(Your instructions) Look through the lines below and extract each one that contains "Import".

******************************

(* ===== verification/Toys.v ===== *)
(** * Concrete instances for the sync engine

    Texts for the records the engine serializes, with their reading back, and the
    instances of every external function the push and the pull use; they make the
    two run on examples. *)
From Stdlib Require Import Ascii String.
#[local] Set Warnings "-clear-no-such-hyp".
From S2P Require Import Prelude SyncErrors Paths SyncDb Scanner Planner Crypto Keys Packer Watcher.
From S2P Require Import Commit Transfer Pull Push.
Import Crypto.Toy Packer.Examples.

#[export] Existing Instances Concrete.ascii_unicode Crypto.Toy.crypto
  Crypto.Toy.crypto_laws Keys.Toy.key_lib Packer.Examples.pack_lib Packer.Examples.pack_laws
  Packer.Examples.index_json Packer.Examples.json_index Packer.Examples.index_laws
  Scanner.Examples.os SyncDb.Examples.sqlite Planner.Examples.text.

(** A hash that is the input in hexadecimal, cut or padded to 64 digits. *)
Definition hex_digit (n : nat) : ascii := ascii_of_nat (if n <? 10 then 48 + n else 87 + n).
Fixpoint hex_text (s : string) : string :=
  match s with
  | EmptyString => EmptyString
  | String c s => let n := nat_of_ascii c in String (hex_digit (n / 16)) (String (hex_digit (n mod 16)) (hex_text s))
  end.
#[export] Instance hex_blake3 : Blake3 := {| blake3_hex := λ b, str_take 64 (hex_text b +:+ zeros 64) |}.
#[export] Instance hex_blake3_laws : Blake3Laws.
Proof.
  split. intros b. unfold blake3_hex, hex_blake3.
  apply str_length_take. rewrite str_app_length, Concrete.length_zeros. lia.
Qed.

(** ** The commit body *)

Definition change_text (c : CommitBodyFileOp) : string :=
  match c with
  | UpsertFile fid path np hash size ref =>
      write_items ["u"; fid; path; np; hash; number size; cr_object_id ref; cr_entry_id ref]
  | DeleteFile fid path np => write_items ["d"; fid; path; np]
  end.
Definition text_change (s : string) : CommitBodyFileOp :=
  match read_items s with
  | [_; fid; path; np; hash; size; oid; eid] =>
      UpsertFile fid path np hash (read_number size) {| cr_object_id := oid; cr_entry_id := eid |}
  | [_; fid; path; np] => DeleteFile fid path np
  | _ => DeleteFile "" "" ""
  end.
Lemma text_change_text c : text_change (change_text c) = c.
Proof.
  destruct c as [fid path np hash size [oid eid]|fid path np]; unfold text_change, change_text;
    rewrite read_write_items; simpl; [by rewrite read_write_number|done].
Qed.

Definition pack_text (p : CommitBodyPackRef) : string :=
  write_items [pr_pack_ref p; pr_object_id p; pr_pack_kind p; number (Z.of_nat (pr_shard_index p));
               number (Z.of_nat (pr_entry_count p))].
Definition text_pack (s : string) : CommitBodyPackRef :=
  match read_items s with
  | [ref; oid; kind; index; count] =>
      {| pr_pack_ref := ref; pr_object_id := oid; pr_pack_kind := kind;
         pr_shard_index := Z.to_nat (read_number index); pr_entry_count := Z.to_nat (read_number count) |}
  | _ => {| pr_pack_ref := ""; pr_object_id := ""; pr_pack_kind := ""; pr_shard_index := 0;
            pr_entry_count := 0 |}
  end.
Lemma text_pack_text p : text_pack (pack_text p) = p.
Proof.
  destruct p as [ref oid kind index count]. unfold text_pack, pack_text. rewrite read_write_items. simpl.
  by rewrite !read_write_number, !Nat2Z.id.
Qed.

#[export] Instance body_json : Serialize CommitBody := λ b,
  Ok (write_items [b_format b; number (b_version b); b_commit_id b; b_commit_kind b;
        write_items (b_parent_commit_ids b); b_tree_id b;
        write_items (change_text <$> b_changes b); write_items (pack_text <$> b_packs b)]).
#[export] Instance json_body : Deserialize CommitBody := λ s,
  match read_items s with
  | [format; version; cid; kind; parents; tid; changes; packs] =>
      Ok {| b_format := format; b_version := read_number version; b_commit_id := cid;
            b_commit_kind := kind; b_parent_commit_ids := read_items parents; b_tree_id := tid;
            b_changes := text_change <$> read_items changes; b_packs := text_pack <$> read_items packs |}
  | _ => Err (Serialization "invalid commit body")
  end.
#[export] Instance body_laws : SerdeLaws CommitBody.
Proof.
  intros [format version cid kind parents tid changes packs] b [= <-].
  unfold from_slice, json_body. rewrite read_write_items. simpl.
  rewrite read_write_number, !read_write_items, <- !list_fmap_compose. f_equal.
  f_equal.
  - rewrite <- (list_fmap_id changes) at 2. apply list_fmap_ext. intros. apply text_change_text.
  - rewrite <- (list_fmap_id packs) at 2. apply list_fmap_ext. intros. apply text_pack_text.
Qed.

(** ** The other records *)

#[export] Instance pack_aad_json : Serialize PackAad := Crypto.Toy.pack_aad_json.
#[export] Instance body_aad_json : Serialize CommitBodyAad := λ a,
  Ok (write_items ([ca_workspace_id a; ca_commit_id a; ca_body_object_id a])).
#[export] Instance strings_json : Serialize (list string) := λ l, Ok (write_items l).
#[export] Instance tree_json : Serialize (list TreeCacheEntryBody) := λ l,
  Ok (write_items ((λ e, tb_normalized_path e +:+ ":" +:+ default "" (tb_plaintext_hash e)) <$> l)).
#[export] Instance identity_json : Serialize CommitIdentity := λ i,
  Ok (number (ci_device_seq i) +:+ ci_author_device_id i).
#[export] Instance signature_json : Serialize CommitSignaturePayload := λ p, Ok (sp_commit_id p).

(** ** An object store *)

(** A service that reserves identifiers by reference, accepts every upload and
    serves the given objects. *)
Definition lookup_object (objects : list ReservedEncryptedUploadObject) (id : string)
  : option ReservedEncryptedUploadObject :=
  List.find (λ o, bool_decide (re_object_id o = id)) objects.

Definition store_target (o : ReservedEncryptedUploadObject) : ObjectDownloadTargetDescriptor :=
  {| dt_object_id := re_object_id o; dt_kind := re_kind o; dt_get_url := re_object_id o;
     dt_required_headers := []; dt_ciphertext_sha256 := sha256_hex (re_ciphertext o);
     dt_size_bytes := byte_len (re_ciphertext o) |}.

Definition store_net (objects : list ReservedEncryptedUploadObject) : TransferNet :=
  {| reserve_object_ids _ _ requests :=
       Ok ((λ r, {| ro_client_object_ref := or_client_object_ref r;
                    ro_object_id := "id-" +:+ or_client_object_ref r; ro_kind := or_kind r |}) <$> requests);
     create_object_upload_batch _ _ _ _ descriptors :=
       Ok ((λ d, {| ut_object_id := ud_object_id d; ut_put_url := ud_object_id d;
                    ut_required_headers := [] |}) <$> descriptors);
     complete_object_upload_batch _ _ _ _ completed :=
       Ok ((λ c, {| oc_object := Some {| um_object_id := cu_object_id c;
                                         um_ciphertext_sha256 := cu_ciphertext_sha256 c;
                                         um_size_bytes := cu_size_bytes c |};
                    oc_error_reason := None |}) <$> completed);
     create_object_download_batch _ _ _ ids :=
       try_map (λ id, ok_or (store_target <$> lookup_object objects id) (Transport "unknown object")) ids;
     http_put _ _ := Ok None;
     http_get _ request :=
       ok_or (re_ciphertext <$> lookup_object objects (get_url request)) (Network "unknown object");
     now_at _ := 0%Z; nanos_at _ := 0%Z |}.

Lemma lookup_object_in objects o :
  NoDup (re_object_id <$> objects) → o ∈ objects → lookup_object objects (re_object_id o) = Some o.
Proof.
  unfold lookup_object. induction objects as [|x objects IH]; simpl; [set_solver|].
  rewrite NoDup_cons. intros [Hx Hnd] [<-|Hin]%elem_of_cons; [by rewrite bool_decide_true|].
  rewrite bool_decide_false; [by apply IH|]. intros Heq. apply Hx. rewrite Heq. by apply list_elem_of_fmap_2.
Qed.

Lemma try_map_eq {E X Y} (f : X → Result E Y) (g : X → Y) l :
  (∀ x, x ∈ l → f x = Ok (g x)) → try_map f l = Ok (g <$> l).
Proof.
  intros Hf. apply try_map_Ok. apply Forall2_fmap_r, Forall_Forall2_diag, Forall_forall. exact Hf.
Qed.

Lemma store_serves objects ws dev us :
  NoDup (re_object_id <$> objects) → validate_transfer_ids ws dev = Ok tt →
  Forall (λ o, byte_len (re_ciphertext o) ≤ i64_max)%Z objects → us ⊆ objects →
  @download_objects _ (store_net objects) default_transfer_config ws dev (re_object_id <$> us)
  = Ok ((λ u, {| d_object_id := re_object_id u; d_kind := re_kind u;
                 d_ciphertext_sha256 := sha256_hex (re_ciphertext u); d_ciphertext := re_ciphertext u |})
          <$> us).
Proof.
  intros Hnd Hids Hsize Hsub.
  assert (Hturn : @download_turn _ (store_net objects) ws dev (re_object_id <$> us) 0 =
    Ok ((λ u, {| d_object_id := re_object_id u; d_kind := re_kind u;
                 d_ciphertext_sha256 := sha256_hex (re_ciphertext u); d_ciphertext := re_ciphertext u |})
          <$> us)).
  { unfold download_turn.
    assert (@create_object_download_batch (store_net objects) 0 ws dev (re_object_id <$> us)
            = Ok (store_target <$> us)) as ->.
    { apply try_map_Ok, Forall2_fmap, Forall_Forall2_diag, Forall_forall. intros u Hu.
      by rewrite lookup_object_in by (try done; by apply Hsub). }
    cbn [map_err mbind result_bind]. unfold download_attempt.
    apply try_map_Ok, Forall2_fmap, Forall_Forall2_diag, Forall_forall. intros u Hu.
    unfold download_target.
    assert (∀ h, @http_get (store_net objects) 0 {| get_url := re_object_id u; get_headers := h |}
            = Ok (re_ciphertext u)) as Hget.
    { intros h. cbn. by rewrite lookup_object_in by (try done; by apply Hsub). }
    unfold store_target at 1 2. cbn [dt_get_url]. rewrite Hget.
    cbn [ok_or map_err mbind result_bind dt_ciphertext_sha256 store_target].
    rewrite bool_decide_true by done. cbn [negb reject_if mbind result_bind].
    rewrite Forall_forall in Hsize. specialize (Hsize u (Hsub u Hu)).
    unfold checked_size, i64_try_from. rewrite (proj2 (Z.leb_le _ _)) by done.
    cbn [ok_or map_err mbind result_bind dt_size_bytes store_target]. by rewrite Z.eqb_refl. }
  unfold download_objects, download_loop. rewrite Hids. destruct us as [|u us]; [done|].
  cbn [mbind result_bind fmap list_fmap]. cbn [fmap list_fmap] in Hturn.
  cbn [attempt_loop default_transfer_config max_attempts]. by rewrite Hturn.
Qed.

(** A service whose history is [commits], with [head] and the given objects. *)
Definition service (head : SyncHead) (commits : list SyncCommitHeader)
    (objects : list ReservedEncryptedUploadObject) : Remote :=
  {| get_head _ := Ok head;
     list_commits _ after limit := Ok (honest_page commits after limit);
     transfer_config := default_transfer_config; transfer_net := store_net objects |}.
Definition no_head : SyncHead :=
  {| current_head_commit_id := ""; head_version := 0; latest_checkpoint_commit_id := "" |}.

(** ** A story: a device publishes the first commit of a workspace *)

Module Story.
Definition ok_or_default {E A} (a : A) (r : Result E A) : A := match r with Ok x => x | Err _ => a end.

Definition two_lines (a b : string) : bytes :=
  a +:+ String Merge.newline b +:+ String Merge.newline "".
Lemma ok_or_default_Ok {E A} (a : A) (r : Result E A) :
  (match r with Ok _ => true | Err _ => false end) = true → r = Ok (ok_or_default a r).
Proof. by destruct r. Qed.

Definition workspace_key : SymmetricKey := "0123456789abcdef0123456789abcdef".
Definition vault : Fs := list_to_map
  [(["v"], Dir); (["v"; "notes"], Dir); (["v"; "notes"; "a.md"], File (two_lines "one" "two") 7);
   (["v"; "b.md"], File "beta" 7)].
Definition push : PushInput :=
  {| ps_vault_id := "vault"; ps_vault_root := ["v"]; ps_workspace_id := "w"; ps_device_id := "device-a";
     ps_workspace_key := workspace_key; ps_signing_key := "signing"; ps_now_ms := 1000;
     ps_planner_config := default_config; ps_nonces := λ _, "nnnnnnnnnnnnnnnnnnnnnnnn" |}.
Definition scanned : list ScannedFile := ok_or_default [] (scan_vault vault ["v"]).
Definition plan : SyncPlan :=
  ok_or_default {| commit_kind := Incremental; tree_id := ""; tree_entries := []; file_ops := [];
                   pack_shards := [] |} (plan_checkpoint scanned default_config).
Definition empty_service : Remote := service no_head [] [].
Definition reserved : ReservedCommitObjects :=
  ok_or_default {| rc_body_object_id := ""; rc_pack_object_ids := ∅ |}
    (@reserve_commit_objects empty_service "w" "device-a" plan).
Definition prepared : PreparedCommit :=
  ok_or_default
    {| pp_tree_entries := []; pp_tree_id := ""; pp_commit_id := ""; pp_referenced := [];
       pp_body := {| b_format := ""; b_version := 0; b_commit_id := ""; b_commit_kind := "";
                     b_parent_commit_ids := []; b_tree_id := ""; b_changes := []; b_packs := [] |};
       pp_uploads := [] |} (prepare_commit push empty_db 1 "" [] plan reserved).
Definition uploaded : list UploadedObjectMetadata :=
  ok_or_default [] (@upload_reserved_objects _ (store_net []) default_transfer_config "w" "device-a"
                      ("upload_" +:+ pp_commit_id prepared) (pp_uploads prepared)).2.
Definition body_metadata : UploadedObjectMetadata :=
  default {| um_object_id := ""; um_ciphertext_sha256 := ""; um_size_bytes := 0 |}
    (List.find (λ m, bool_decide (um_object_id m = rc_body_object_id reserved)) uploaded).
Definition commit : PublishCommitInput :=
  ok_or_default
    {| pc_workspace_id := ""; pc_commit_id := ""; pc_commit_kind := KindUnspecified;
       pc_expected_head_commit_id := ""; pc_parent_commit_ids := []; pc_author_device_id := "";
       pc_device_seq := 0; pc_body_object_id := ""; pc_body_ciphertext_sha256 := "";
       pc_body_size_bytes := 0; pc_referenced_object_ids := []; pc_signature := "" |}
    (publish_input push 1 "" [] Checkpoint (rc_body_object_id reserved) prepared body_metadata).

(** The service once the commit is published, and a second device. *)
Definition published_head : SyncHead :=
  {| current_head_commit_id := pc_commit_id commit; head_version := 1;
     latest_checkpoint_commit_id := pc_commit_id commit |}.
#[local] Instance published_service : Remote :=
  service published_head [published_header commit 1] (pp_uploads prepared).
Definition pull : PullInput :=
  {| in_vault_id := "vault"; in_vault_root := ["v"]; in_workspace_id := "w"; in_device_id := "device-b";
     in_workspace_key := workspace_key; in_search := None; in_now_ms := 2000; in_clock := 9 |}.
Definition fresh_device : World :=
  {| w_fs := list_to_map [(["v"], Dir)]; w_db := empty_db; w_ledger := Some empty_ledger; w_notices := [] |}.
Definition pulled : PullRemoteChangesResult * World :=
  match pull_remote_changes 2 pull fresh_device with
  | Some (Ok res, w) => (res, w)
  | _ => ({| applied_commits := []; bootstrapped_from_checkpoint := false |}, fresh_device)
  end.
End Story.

******************************

(Expected answer)
From Stdlib Require Import Ascii String.
From S2P Require Import Prelude SyncErrors Paths SyncDb Scanner Planner Crypto Keys Packer Watcher.
From S2P Require Import Commit Transfer Pull Push.
Import Crypto.Toy Packer.Examples.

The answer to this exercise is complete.